Perkara Tata Usaha Negara (TUN) itu terkait izin kelayakan lingkungan yang diterbitkan DPMPTSP Papua untuk perkebunan kelapa sawit PT Indo Asiana Lestari atau PT IAL. Izin itu mencakup rencana pembangunan perkebunan kelapa sawit seluas 36.096,4 hektare di Distrik Mandobo dan Distrik Fofi, Kabupaten Boven Digoel, Provinsi Papua Selatan.
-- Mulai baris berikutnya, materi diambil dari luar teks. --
(** * rpy2.robjects: conversion core

    A shallow embedding of [rpy2/robjects/__init__.py]: the promotion of
    R vectors to their robjects wrappers ([sexpvector_to_ro]), the
    inference of an R vector class from a Python sequence
    ([sequence_to_vector]), the name-to-class map for S4 classes
    ([NameClassMap]) with its context manager ([NameClassMapContext]),
    and the registrations made on [default_converter] when the module
    is loaded. *)

From Stdlib Require Import ZArith Lia.
From stdpp Require Import base option list strings gmap.

Open Scope string_scope.

(** ** Python: exceptions and outcomes *)

Module Py.

(** The exceptions the module raises or lets through.  All of them
    derive from [Exception]; [UserError] stands for whatever the body
    of a [with] block may raise. *)
Inductive exn : Type :=
| ValueError (msg : string)
| AssertionError
| KeyError (key : string)
| LookupError
| TypeError
| NotImplementedError
| UnboundLocalError
| ReferenceError
| UserError (tag : string).

Inductive outcome (A : Type) : Type :=
| Return (a : A)
| Raise (e : exn).
Arguments Return {A} a.
Arguments Raise {A} e.

Definition is_return {A} (o : outcome A) : bool :=
  match o with Return _ => true | Raise _ => false end.

Definition is_raise {A} (o : outcome A) : bool :=
  match o with Return _ => false | Raise _ => true end.

Definition obind {A B} (o : outcome A) (k : A → outcome B) : outcome B :=
  match o with
  | Return a => k a
  | Raise e => Raise e
  end.

End Py.
Import Py.

(** ** rpy2.rinterface: what the module reads of an R object *)

Module rinterface.

(** [rinterface.RTYPES]: the R storage types. *)
Inductive RTYPES : Type :=
| NILSXP | SYMSXP | LISTSXP | CLOSXP | ENVSXP | PROMSXP | LANGSXP
| SPECIALSXP | BUILTINSXP | CHARSXP | LGLSXP | INTSXP | REALSXP
| CPLXSXP | STRSXP | DOTSXP | ANYSXP | VECSXP | EXPRSXP | BCODESXP
| EXTPTRSXP | WEAKREFSXP | RAWSXP | S4SXP.

#[global] Instance RTYPES_eq_dec : EqDecision RTYPES.
Proof. solve_decision. Defined.

(** The Python classes used as dispatch keys or tested with
    [isinstance] / [type]. *)
Inductive pytype : Type :=
| ty_object | ty_RObject | ty_Sexp | ty_SexpVector | ty_SexpClosure
| ty_SexpEnvironment | ty_SexpS4 | ty_SexpExtPtr | ty_NULLType
| ty_bool | ty_int | ty_float | ty_complex | ty_str
| ty_named (name : string).

#[global] Instance pytype_eq_dec : EqDecision pytype.
Proof. solve_decision. Defined.

(** The value of an attribute (slot): an R vector, of which only the
    length is read here, or an R object on which [len] is not
    defined. *)
Inductive slot : Type :=
| IntSlot (xs : list Z)
| StrSlot (xs : list string)
| UnsizedSlot.

(** An R object as seen from Python: the method resolution order of
    its Python class (most derived first), its R storage type, its R
    class names and its attributes. *)
Record Sexp : Type := mkSexp {
  py_mro : list pytype;
  typeof : RTYPES;
  rclass : list string;
  slots : gmap string slot
}.

Definition isinstance (obj : Sexp) (t : pytype) : bool :=
  bool_decide (t ∈ py_mro obj).

(** [obj.do_slot(name)] raises [LookupError] when [obj] has no such
    attribute. *)
Definition do_slot (obj : Sexp) (name : string) : outcome slot :=
  match slots obj !! name with
  | Some v => Return v
  | None => Raise LookupError
  end.

(** [len(x)] on an attribute value. *)
Definition len (x : slot) : outcome nat :=
  match x with
  | IntSlot xs => Return (length xs)
  | StrSlot xs => Return (length xs)
  | UnsizedSlot => Raise TypeError
  end.

End rinterface.
Import rinterface.

(** ** The wrapper classes of rpy2.robjects *)

Inductive pycls : Type :=
| BoolVector | BoolMatrix | BoolArray
| IntVector | IntMatrix | IntArray
| FloatVector | FloatMatrix | FloatArray
| ComplexVector | ComplexMatrix | ComplexArray
| StrVector | StrMatrix | StrArray
| ByteVector | ByteMatrix | ByteArray
| FactorVector | ListVector | PairlistVector | LangVector
| POSIXct | DataFrame | Formula
| RObject | SignatureTranslatedFunction | Environment.

#[global] Instance pycls_eq_dec : EqDecision pycls.
Proof. solve_decision. Defined.

(** What a conversion hands back: the object as it is, or a new
    instance [c(arg)] of a wrapper class built from it. *)
Inductive pyobject (C A : Type) : Type :=
| Asis (o : A)
| New (c : C) (arg : A).
Arguments Asis {C A} o.
Arguments New {C A} c arg.

(** ** Promotion of R vectors *)

Section Promotion.

(** [vectors.POSIXct.isrinstance], defined in [rpy2.robjects.vectors]. *)
Variable POSIXct_isrinstance : Sexp → bool.

(** Should it be promoted to array or matrix?  Any exception raised
    while reading the dimension gives the vector class. *)
Definition _vector_matrix_array (obj : Sexp)
    (vector_cls matrix_cls array_cls : pycls) : pycls :=
  match obind (do_slot obj "dim") len with
  | Return n => if decide (n = 2%nat) then matrix_cls else array_cls
  | Raise _ => vector_cls
  end.

(** The class chosen by the [if]/[elif] chain of [sexpvector_to_ro];
    [None] is the final [else]. *)
Definition sexpvector_cls (obj : Sexp) : option pycls :=
  let rcls := rclass obj in
  if decide ("data.frame" ∈ rcls) then Some DataFrame
  else if decide (typeof obj = INTSXP) then
    if decide ("factor" ∈ rcls) then Some FactorVector
    else Some (_vector_matrix_array obj IntVector IntMatrix IntArray)
  else if decide (typeof obj = REALSXP) then
    if POSIXct_isrinstance obj then Some POSIXct
    else Some (_vector_matrix_array obj FloatVector FloatMatrix FloatArray)
  else if decide (typeof obj = LGLSXP) then
    Some (_vector_matrix_array obj BoolVector BoolMatrix BoolArray)
  else if decide (typeof obj = STRSXP) then
    Some (_vector_matrix_array obj StrVector StrMatrix StrArray)
  else if decide (typeof obj = VECSXP) then Some ListVector
  else if decide (typeof obj = LISTSXP) then Some PairlistVector
  else if decide (typeof obj = LANGSXP) then
    if decide ("formula" ∈ rcls) then Some Formula
    else Some LangVector
  else if decide (typeof obj = CPLXSXP) then
    Some (_vector_matrix_array obj ComplexVector ComplexMatrix ComplexArray)
  else if decide (typeof obj = RAWSXP) then
    Some (_vector_matrix_array obj ByteVector ByteMatrix ByteArray)
  else None.

Definition sexpvector_to_ro (obj : Sexp) : outcome (pyobject pycls Sexp) :=
  if negb (isinstance obj ty_SexpVector) then
    Raise (ValueError "is not an R vector.")
  else
    match sexpvector_cls obj with
    | Some cls => Return (New cls obj)
    | None => Return (Asis obj)
    end.

End Promotion.

(** ** From a Python sequence to an R vector *)

(** The Python values a sequence may hold.  A float is its IEEE 754
    bit pattern; [PyObject] is an instance of any other class. *)
Inductive pyvalue : Type :=
| PyBool (b : bool)
| PyInt (n : Z)
| PyFloat (bits : Z)
| PyComplex (re_bits im_bits : Z)
| PyStr (s : string)
| PyObject (clsname : string).

(** [type(elt)]: the exact class, so [True] is a [bool] and not an
    [int]. *)
Definition type (elt : pyvalue) : pytype :=
  match elt with
  | PyBool _ => ty_bool
  | PyInt _ => ty_int
  | PyFloat _ => ty_float
  | PyComplex _ _ => ty_complex
  | PyStr _ => ty_str
  | PyObject n => ty_named n
  end.

Definition TYPEORDER (cls : pytype) : option (Z * pycls) :=
  match cls with
  | ty_bool => Some (0, BoolVector)
  | ty_int => Some (1, IntVector)
  | ty_float => Some (2, FloatVector)
  | ty_complex => Some (3, ComplexVector)
  | ty_str => Some (4, StrVector)
  | _ => None
  end%Z.

(** The local variables of [sequence_to_vector] that the loop updates;
    [curr_type] is unbound until the first assignment. *)
Record stv_locals : Type := mkLocals {
  curr_typeorder : Z;
  curr_type : option pycls;
  i : option nat
}.

(** The [for i, elt in enumerate(lst)] loop, from index [idx] on. *)
Fixpoint stv_loop (idx : nat) (lst : list pyvalue) (st : stv_locals)
    : outcome stv_locals :=
  match lst with
  | [] => Return st
  | elt :: rest =>
      let cls := type elt in
      match TYPEORDER cls with
      | Some (order, vec) =>
          let st' :=
            if decide (order > curr_typeorder st)%Z
            then mkLocals order (Some vec) (Some idx)
            else mkLocals (curr_typeorder st) (curr_type st) (Some idx) in
          stv_loop (S idx) rest st'
      | None =>
          Raise (ValueError "The element in the list has a type that cannot be handled.")
      end
  end.

Definition sequence_to_vector (lst : list pyvalue)
    : outcome (pyobject pycls (list pyvalue)) :=
  obind (stv_loop 0 lst (mkLocals (-1) None None)) (λ st,
    match i st with
    | None =>
        Raise (ValueError "The parameter lst is an empty sequence. The type of the corresponding R vector cannot be determined.")
    | Some _ =>
        match curr_type st with
        | Some cls => Return (New cls lst)
        | None => Raise UnboundLocalError
        end
    end).

(** ** The objects that are shared and updated in place *)

(** References to objects on the heap. *)
Definition loc : Type := nat.

(** [NameClassMap]: maps a name (R class name) to a Python class.
    [cls] is the type of Python classes. *)
Record NameClassMap (cls : Type) : Type := mkNameClassMap {
  _default : cls;
  _map : gmap string cls
}.
Arguments mkNameClassMap {cls} _ _.
Arguments _default {cls} _.
Arguments _map {cls} _.

(** One entry of [_keep]: the key, whether it was in the map, and the
    class it was mapped to ([None] in Python when it was not). *)
Definition kept (cls : Type) : Type := (string * bool * option cls)%type.

(** [NameClassMapContext]: [_nameclassmap] is a reference to the map,
    [_d] a dict (its items in insertion order), [_keep] a list. *)
Record NameClassMapContext (cls : Type) : Type := mkNameClassMapContext {
  _nameclassmap : loc;
  _d : list (string * cls);
  _keep : list (kept cls)
}.
Arguments mkNameClassMapContext {cls} _ _ _.
Arguments _nameclassmap {cls} _.
Arguments _d {cls} _.
Arguments _keep {cls} _.

Record heap (cls : Type) : Type := mkHeap {
  ncms : gmap loc (NameClassMap cls);
  ctxs : gmap loc (NameClassMapContext cls)
}.
Arguments mkHeap {cls} _ _.
Arguments ncms {cls} _.
Arguments ctxs {cls} _.

(** Computations that read and update the heap and may raise.  What
    was written to the heap before an exception stays written. *)
Definition M (cls A : Type) : Type := heap cls → outcome A * heap cls.

Module HeapM.
Section WithClasses.
Context {cls : Type}.

Definition ret {A} (a : A) : M cls A := λ h, (Return a, h).

Definition raise {A} (e : exn) : M cls A := λ h, (Raise e, h).

Definition bind {A B} (m : M cls A) (k : A → M cls B) : M cls B :=
λ h, match m h with
     | (Return a, h') => k a h'
     | (Raise e, h') => (Raise e, h')
     end.

Definition get_ctx (c : loc) : M cls (NameClassMapContext cls) :=
λ h, match ctxs h !! c with
     | Some x => (Return x, h)
     | None => (Raise ReferenceError, h)
     end.

Definition put_ctx (c : loc) (x : NameClassMapContext cls) : M cls unit :=
λ h, (Return (), mkHeap (ncms h) (<[c := x]> (ctxs h))).

(** Call, on the map at [r], a method that only reads it. *)
Definition read_ncm {A} (r : loc) (method : NameClassMap cls → outcome A)
  : M cls A :=
λ h, match ncms h !! r with
     | Some m => (method m, h)
     | None => (Raise ReferenceError, h)
     end.

(** Call, on the map at [r], a method that updates it. *)
Definition call_ncm {A} (r : loc)
  (method : NameClassMap cls → outcome A * NameClassMap cls) : M cls A :=
λ h, match ncms h !! r with
     | Some m =>
         let '(o, m') := method m in
         (o, mkHeap (<[r := m']> (ncms h)) (ctxs h))
     | None => (Raise ReferenceError, h)
     end.

End WithClasses.
End HeapM.
Import HeapM.

Notation "x ←' m ; k" := (bind m (λ x, k))
  (at level 20, m at level 100, k at level 200, only parsing, right associativity).
Notation "m ;;' k" := (bind m (λ _, k))
  (at level 100, k at level 200, only parsing, right associativity).

(** ** NameClassMap *)

Module NameClassMap.
Section WithClasses.

(** The Python classes stored in the map, with [issubclass]. *)
Context {cls : Type} (issubclass : cls → cls → bool).

Definition __init__ (defaultcls : cls) : NameClassMap cls :=
{| _default := defaultcls; _map := ∅ |}.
Suku Awyu selaku penggugat dalam perkara itu menyatakan izin itu diterbitkan DPMPTSP Papua tanpa sepengetahuan masyarakat adat Suku Awyu.
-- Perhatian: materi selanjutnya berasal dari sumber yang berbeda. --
(** The half of the bound of section 8 that the code keeps: [codeLines]
    is at most the number of lines that are not blank; [commentLines]
    is at most twice that number. *)
Lemma countCodeLines_bounds lines :
  let r := countCodeLines lines in
  codeLines r <= Z.of_nat (List.length lines) - emptyLines r /\
  commentLines r <= 2 * (Z.of_nat (List.length lines) - emptyLines r).
Proof.
  pose proof (scanLines_bounds lines initialScan) as H.
  unfold countCodeLines. cbv zeta in *. simpl in H. lia.
Qed.

(** A blank line counts in [emptyLines] and nowhere else, and leaves
    the mode as it is. *)
Lemma step_blank st line :
  isEmpty (trim line) = true ->
  step st line = incEmpty st.
Proof. intros H. unfold step. now rewrite H. Qed.

(** Outside a block comment every text that is not empty is counted as
    a comment or as code. *)
Lemma classify_counted st p :
  isEmpty p = false ->
  commentLines (tally st) < commentLines (tally (classify st p))
  \/ codeLines (tally st) < codeLines (tally (classify st p)).
Proof.
  intros Hp. destruct st as [[a b c d] f].
  unfold classify, classifyLineComment.
  destruct (includes blockOpen p && negb (matchBlock p)).
  - left. unfold incCode, incComment, setInComment. break_if; proj; lia.
  - destruct (matchBlock p).
    + left. unfold countRest, incCode, incComment, incImport.
      repeat break_if; proj; lia.
    + destruct (startsWith lineComment p); [left; cbn; lia|].
      destruct (includes lineComment p).
      * left. unfold countRest, incCode, incComment, incImport.
        repeat break_if; proj; lia.
      * right. unfold countRest. rewrite Hp.
        unfold incCode, incImport. break_if; proj; lia.
Qed.

(** Every line is counted in some category, but for the line that
    closes a block comment with nothing behind the terminator. *)
Lemma step_counted st line :
  ~ (inMultiLineComment st = true
     /\ includes blockClose (trim line) = true
     /\ isEmpty (afterTerminator (trim line)) = true) ->
  emptyLines (tally st) < emptyLines (tally (step st line))
  \/ commentLines (tally st) < commentLines (tally (step st line))
  \/ codeLines (tally st) < codeLines (tally (step st line)).
Proof.
  intros Hn. unfold step.
  destruct (isEmpty (trim line)) eqn:Ht.
  - left. destruct st as [[a b c d] f]. cbn. lia.
  - right. destruct (inMultiLineComment st) eqn:Hin.
    + destruct (includes blockClose (trim line)) eqn:Hc.
      * destruct (isEmpty (afterTerminator (trim line))) eqn:Ha.
        { exfalso. apply Hn. repeat split; reflexivity. }
        pose proof (classify_counted (setInComment false st) _ Ha) as H.
        exact H.
      * left. destruct st as [[a b c d] f]. cbn. lia.
    + now apply classify_counted.
Qed.

Lemma includes_not_empty sub s :
  isEmpty sub = false -> includes sub s = true -> isEmpty s = false.
Proof.
  destruct s; [|reflexivity]. destruct sub; [discriminate|]. discriminate.
Qed.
Gugatan TUN atas izin kelayakan lingkungan perkebunan kelapa sawit itu terdaftar di PTUN Jayapura dengan nomor perkara 6/G/LH/2023/PTUN.JPR. Perkara ini diperiksa dan diadili majelis hakim yang dipimpin Merna Cinthia SH MH bersama hakim anggota Yusuf Klemen SH dan Donny Poja SH.
Dalam sidang Kamis, Tim Kuasa Hukum Advokasi Selamatkan Hutan Papua selaku kuasa hukum penggugat mengajukan tambahan alat bukti surat dalam perkara itu. Tambahan bukti surat yang diajukan itu termasuk atas dokumen peta wilayah adat penggugat yang telah di-overlay dengan peta konsesi PT Indo Asiana Lestari dalam dokumen Analisa Dampak Lingkungan (ANDAL).
Tim Kuasa Hukum Advokasi Selamatkan Hutan Papua juga mengajukan tambahan bukti surat berupa surat permohonan pengakuan wilayah masyarakat adat marga Woro sebagai bagian Suku Awyu kepada Bupati Boven Digoel, dokumen batas hak ulayat, dan berita acara kesepakatan, pemanfaatan dan perlindungan ulayat atas tanah dan hutan masyarakat adat marga Woro, serta dokumen survei dan proses pemetaan partisipatif hak ulayat.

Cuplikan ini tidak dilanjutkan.